*** Recorded information

(** * StoryBoard: the comic generator of [src/index.tsx]

    A shallow embedding of the parts of [index.tsx] that carry logic:
    - the streaming script parser inside [generateScripts], together with a
      model of the platform's [JSON.parse];
    - the asynchronous handlers of [App] ([handleStartImageGeneration],
      [handleRegenerateImage], [handleRegenerateSingleScript], [startOver]);
    - the navigation state of [SlideshowModal], and what its effects do when
      [App] renders;
    - the handlers that write the script ([handleGenerate],
      [handleRegenerateScripts], [handleUpdateScene]) and the script dialog;
    - what [App], [ScriptReview] and [ComicBookDisplay] render of a session;
    - [dataURLtoBlob] with [handleDownloadAll], and [loadVoices].

    Conventions.  A JavaScript string is a Rocq [string]; every UTF-16 code
    unit is stored as one to three bytes (the UTF-8 pattern applied to the
    single unit), so that plain ASCII text is stored as itself.  A JavaScript
    number is the exact rational denoted by its literal; rounding to a double
    is not modelled.  A JavaScript object is a finite map from property names
    to values; property order is not modelled. *)

From Stdlib Require Import Ascii String NArith ZArith QArith.
From stdpp Require Import gmap strings list fin_maps pretty sorting.

Local Set Warnings "-register-all".

(** ** JSON values *)

Inductive value :=
| JNull
| JBool (b : bool)
| JNumber (q : Q)
| JString (s : string)
| JArray (l : list value)
| JObject (m : gmap string value).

******

- _Problem details_: Go through the entries above and copy out every line that includes the word "modelled".

- _Answer to the problem_:
    is not modelled.  A JavaScript object is a finite map from property names
    to values; property order is not modelled. *)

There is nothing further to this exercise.